Most likely there was amplification of genomic DNA. We recommend that you run a no-RT control reaction to confirm that there was genomic DNA contamination:
- Inactivate the RT enzume by incubation the Master Mix at 95 degrees C for 5 min.
- Allow the Master Mix to cool to room temperature.
Note: The PCR hot-start mechanism will reactivate.
We also recommend treating the RNA sample with DNAse I.
For Custom TaqMan Gene Expression Assays, you can also design an assay that spans an exon-exon boundary. See Custom TaqMan Assays Design and Ordering Guide (Pub. No. 4367671).

Why is the Ct low and merges with the background signal when I use TaqMan Fast Virus 1-Step Master Mix in my RT-PCR?

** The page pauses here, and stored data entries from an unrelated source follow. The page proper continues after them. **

(* ===== verification/SyncPush.v ===== *)
(** * A push that reports success has copied the file

    The two halves of SyncSafe.v put together, and a run in memory. *)

From Stdlib Require Import ZArith Lia List Ascii String.
From stdpp Require Import base numbers list strings relations gmap.
From S2P Require Import Prelude.
From S2P Require Import Libc.
From S2P Require Import Strings.
From S2P Require Import Wire.
From S2P Require Import Process.
From S2P Require Import Files.
From S2P Require Import SyncService.
From S2P Require Import SyncClient.
From S2P Require Import MemOs.
From S2P Require Import SyncSafe.

(** ** The mode in the request *)

Lemma first_digit fuel z acc : 0 < z < 2 ^ Z.of_nat fuel → ∃ d s, digits_fuel fuel 10 z acc = digit_char d :: s ∧ 0 < d < 10.
Proof.
  revert z acc. induction fuel as [|fuel IH]; intros z acc Hz; [change (2 ^ Z.of_nat 0) with 1 in Hz; lia|]. cbn [digits_fuel].
  pose proof (Z.div_mod z 10 ltac:(lia)). pose proof (Z.mod_pos_bound z 10 ltac:(lia)). destruct (Z.eqb_spec (z / 10) 0).
  - exists (z mod 10), acc. split; [done|lia].
  - apply IH. pose proof (div_base_lt 10 ltac:(lia) z fuel ltac:(lia)). lia.
Qed.

Lemma digit_cases d : 0 < d < 10 → d ∈ [1; 2; 3; 4; 5; 6; 7; 8; 9].
Proof. intros Hd. rewrite !elem_of_cons. lia. Qed.

Lemma base_of_dec z : 0 < z → base_of (print_dec z) = 10.
Proof.
  intros Hz. rewrite print_dec_nonneg by lia. unfold numeral. destruct (first_digit (S (Z.to_nat (Z.log2 z))) z []) as (d & s & -> & Hd).
  { split; [done|]. apply numeral_fuel. lia. }
  assert (Hc : Forall (λ d, isspace (digit_char d) = false ∧ char_eqb (digit_char d) "-" = false ∧ char_eqb (digit_char d) "+" = false ∧ char_eqb (digit_char d) "0" = false) [1; 2; 3; 4; 5; 6; 7; 8; 9]).
  { repeat constructor. }
  rewrite Forall_forall in Hc. destruct (Hc d (digit_cases d Hd)) as (H1 & H2 & H3 & H4).
  unfold base_of. cbn [skip_spaces]. rewrite H1. unfold scan_sign. rewrite H2, H3. cbn [snd].
  assert (skip_0x 16 (digit_char d :: s) = digit_char d :: s) as -> by (unfold skip_0x; destruct s; [done|]; by rewrite H4, andb_false_r).
  rewrite (proj2 (Nat.ltb_ge _ _)) by done. unfold starts_with. cbn. destruct (char_eqb_spec "0" (digit_char d)) as [He|]; [|done]. rewrite <-He in H4. discriminate H4.
Qed.

Lemma strtoull_dec z : 0 < z < 2 ^ 64 → strtoull (base_of (print_dec z)) (print_dec z) = (z, [], false).
Proof.
  intros Hz. rewrite base_of_dec by lia. rewrite print_dec_nonneg by lia. pose proof (scan_int_numeral z [] ltac:(lia) eq_refl) as Hs. rewrite app_nil_r in Hs.
  unfold strtoull. by rewrite Hs, (proj2 (Z.leb_gt _ _)), u64_small by lia.
Qed.

Lemma comma_free z : 0 ≤ z → (","%char) ∉ print_dec z.
Proof.
  intros Hz. rewrite print_dec_nonneg by done. pose proof (numeral_all 10 z ltac:(lia)) as Ha. intros Hin.
  unfold all_digits in Ha. rewrite Forall_forall in Ha. by destruct (Ha _ Hin).
Qed.

(** ** Together *)

Lemma okay_head m : msg_id m = ID_OKAY → zlen m = message_size → head m = Some O_.
Proof.
  unfold msg_id, word_at. intros Hm Hl. assert (H4 : zlen (slice m 0 4) = 4).
  { unfold slice, zlen, message_size in *. rewrite length_take, length_drop. cbn. lia. }
  pose proof (le32_word_at _ H4) as Hw. rewrite Hm in Hw. destruct m as [|c m]; [done|]. cbn in Hw. cbn. injection Hw as <- _. done.
Qed.

Lemma step_alarm {St A} (c c' : config St A) a :
  step c a c' → alarm c' = alarm c ∨ (a = Sees true ∧ (∃ k, pr c = PollFd k) ∧ alarm c' = Some (default (out c) (alarm c))).
Proof. destruct 1; cbn; try by left. destruct b; [right|by left]. split_and!; [done|by eexists|done]. Qed.

Lemma head_prefix {A} (d d' : list A) x : d `prefix_of` d' → head d = Some x → head d' = Some x.
Proof. intros [k ->]. by destruct d. Qed.

Section push.
Context `{O : Os} (P : Posix O) (host_values : list Z).
Context (rpath lpath : bytes) (mode t : Z) (data : bytes) (w1 : Client) (w2 : Daemon).
Context (fuel1 fuel2 messages : nat).

(** What is asked: an ordinary file, whose path the service takes, copied to where
    nothing is in the way. *)
Record push_ok : Prop := {
  po_path : nul_free rpath;
  po_length : zlen (spec rpath (print_dec (s32 mode))) ≤ 1024;
  po_mode : 0 < mode < 2 ^ 31;
  po_file : S_ISLNK mode = false;
  po_data : content (os_ w1) lpath = Some data;
  po_target : removable P rpath (os_ w2)
}.
Context (Hok : push_ok).

Definition push_start : system Client bool Daemon unit :=
  start (sync_send host_values fuel1 lpath rpath t mode false) w1 (file_sync_service host_values fuel2 messages) w2.

Notation number := (print_dec (s32 mode)).
Definition pushing : system Client bool Daemon unit → Prop :=
  together True anything (sent rpath number) no_ask (polled rpath number) (cinv rpath number) no_ask no_poll (dinv P rpath number)
    (λ b _ i o al, confirmed rpath number data b i o al) (λ _ _ _ _ _, True).

Lemma mode_s32 : s32 mode = mode.
Proof. destruct Hok. apply s32_small. lia. Qed.

Lemma pushing_start : pushing push_start.
Proof.
  pose proof mode_s32 as Hm. destruct Hok as [Hp Hl Hmode Hfile Hd Ht]. apply together_start.
  - by apply (cwp_sync_send P).
  - assert (Hu : u32 mode = mode) by (apply u32_small; lia).
    apply (wp_service P host_values rpath number mode) with (o0 := os_ w2); [|rewrite Hm; apply comma_free; lia|done|rewrite Hm; apply strtoull_dec; lia|by rewrite Hu|done|done].
    apply nul_free_app. split; [done|]. apply nul_free_app. split; [by apply (bool_decide_unpack _)|]. rewrite Hm. apply print_dec_nul_free. lia.
Qed.

(** No answer that it has been copied can come. *)
Definition never_said (g : system Client bool Daemon unit) : Prop :=
  let heard := stream (cut1 g) (out (c2 g)) in
  head heard ≠ Some O_ ∧ (heard ≠ [] ∨ is_Some (cut1 g) ∨ ended (c2 g)).

Lemma never_said_step g g' : pushing g → never_said g → sys_step g g' → never_said g'.
Proof.
  intros Hg [Hh Hn] Hs. destruct Hs as [a c1 c1' c2 l1 l2 Hs Ha|a c1 c2 c2' l1 l2 Hs Ha|c1 c2 l l2 Hl Hl'|c1 c2 l l1 Hl Hl'].
  - by split.
  - unfold never_said in *. cbn in *. pose proof (step_ended _ _ _ Hs) as He. destruct l1 as [l1|]; cbn in *; [split; [done|right; left; by eexists]|].
    destruct Hn as [Hn|[[? [=]]|Hn]]; [|done]. destruct (step_out _ _ _ Hs) as [k ->]. destruct (out c2) as [|x o2]; [done|]. by split; [|left].
  - unfold never_said in *. cbn in *. split; [|right; left; by eexists]. intros Hl2. apply Hh. by eapply head_prefix.
  - by split.
Qed.

(** The daemon has not said that it is done before the end of the file was sent. *)
Lemma no_early_okay ds i w o :
  Forall small ds → i `prefix_of` req rpath number ++ chunks ds → dinv P rpath number w i o → head o ≠ Some O_.
Proof.
  intros Hds Hi Hd Ho. destruct Hd as [[->|Hf]|[_ (ds' & t' & rest & Hds' & -> & _)]]; [done|by rewrite Hf in Ho|].
  unfold push_stream in Hi. rewrite <-!app_assoc in Hi. apply prefix_app_inv in Hi.
  assert (Hn : chunks ds' ++ message ID_DONE t' `prefix_of` chunks ds ++ message ID_DONE t' ++ []).
  { etrans; [|apply prefix_app_r; reflexivity]. etrans; [|done]. rewrite app_assoc. by apply prefix_app_r. }
  destruct (next_message ds' ds t' [] (message ID_DONE t') Hds' Hds eq_refl Hn) as [(d & r & _ & He)|[-> _]].
  - apply (f_equal msg_id) in He. rewrite !message_id' in He by done. discriminate He.
  - rewrite <-(app_nil_r (chunks ds')) in Hi at 2. apply prefix_app_inv in Hi. by apply prefix_nil_inv in Hi.
Qed.

Definition pushing_safe (g : system Client bool Daemon unit) : Prop :=
  pushing g ∧ (alarm (c1 g) ≠ None → never_said g).

Lemma polled_never g k : pushing g → pr (c1 g) = PollFd k → (inp (c1 g) ≠ stream (cut1 g) (out (c2 g)) ∨ is_Some (cut1 g) ∨ ended (c2 g)) → never_said g.
Proof.
  intros Hg Hpr Hsee. pose proof (tg_wp1 _ _ _ _ _ _ _ _ _ _ _ _ Hg) as Hw. unfold wp1, wp_at in Hw. rewrite Hpr in Hw. destruct Hw as (_ & [Hi (ds & Hds & Ho)] & _).
  split; [|rewrite Hi in Hsee; naive_solver]. intros Hh. assert (Hh2 : head (out (c2 g)) = Some O_) by (eapply head_prefix; [apply (tg_cut1 _ _ _ _ _ _ _ _ _ _ _ _ Hg)|done]).
  revert Hh2. eapply no_early_okay; [done| |eapply (tg_inv2 _ _ _ _ _ _ _ _ _ _ _ _ Hg)].
  rewrite <-Ho. etrans; [apply (tg_inp2 _ _ _ _ _ _ _ _ _ _ _ _ Hg)|apply (tg_cut2 _ _ _ _ _ _ _ _ _ _ _ _ Hg)].
Qed.
Lemma pushing_safe_step g g' : pushing_safe g → sys_step g g' → pushing_safe g'.
Proof.
  intros [Hg Hal] Hs. split; [eapply together_step; [..|done|by split|done]; [|done]|].
  { intros w i o l Hi Hl. by eapply sent_prefix. }
  intros Ha. destruct (alarm (c1 g)) as [h|] eqn:Hal1.
  - apply (never_said_step g); [done| |done]. by apply Hal.
  - assert (Hn : never_said g → never_said g') by (intros; by eapply never_said_step).
    destruct Hs as [a c1 c1' c2 l1 l2 Hs Hall|a c1 c2 c2' l1 l2 Hs Hall|c1 c2 l l2 Hl Hl'|c1 c2 l l1 Hl Hl']; cbn in Ha, Hal1; try congruence.
    destruct (step_alarm _ _ _ Hs) as [He|(-> & [k Hk] & _)]; [congruence|]. apply Hn. by eapply polled_never.
Qed.

Lemma pushing_reachable g : rtc sys_step push_start g → pushing_safe g.
Proof.
  assert (H0 : pushing_safe push_start) by (split; [apply pushing_start|done]). intros Hr. revert H0.
  induction Hr as [|g1 g2 g3 Hs _ IH]; [done|]. intros H1. by apply IH, (pushing_safe_step g1).
Qed.

(** What the daemon has read of the whole stream. *)
Lemma read_whole ds t1 ds' t2 rest :
  Forall small ds → Forall small ds' → push_stream rpath number ds' t2 ++ rest `prefix_of` push_stream rpath number ds t1 → ds' = ds.
Proof.
  intros Hds Hds' Hp. unfold push_stream in Hp. rewrite <-!app_assoc in Hp. apply prefix_app_inv in Hp.
  assert (Hn : chunks ds' ++ message ID_DONE t2 `prefix_of` chunks ds ++ message ID_DONE t1 ++ []).
  { rewrite app_nil_r. etrans; [|done]. rewrite (app_assoc (chunks ds')). by apply prefix_app_r. }
  destruct (next_message ds' ds t1 [] (message ID_DONE t2) Hds' Hds eq_refl Hn) as [(d & r & _ & He)|[-> _]]; [|done].
  apply (f_equal msg_id) in He. rewrite !message_id' in He by done. discriminate He.
Qed.

End push.

(** ** A run *)

Definition host : mem := mem_new [($"/home", Dir); ($"/home/a.txt", File 420 77 $"contents of the file")].
Definition device : mem := mem_new [($"/data", Dir); ($"/data/a.txt", File 420 5 $"a file that was there before and is much longer")].
Definition host_client : Client := mkProc host 0 (SyncConnection_new ∅).
Definition device_daemon : Daemon := mkProc device 0 initial_buffer.

Lemma push_ok_example : push_ok mem_posix $"/data/a.txt" $"/home/a.txt" 0x81a4 $"contents of the file" host_client device_daemon.
Proof.
  constructor; [by apply (bool_decide_unpack _)|by vm_compute|done|by vm_compute|by vm_compute|]. by vm_compute.
Qed.

Definition push_run : bool * option bytes :=
  let '(p1, _, (_, s2)) :=
    run_pair 8 (sync_send wire_values 20 $"/home/a.txt" $"/data/a.txt" 77 0x81a4 false) host_client [] (file_sync_service wire_values 20 20) device_daemon [] in
  (bool_decide (result p1 = Some true), mem_content (os_ s2) $"/data/a.txt").
Example push_run_ok : push_run = (true, Some $"contents of the file").
Proof. by vm_compute. Qed.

When automatic baseline is used, the software raises the threshold bar to avoid the elevated baseline. We recommend that you use a manual Ct, then manually adjust the threshold.

Why is the amplification plot truncated when I use TaqMan Fast Virus 1-Step Master Mix in my RT-PCR?

Most likely the baseline was set too high. We recommend that you rest the lower value of the baseline range or use an automatic baseline.

Why does the amplification plot display S-shaped curves when I use TaqMan Fast Virus 1-Step Master Mix in my RT-PCR?

Most likely the RT-PCR Reaction Mix was not thoroughly combined. We recommend that you repeat the assay, and follow instruction for mixing the reagents. Please see the assay user guide for mixing instructions.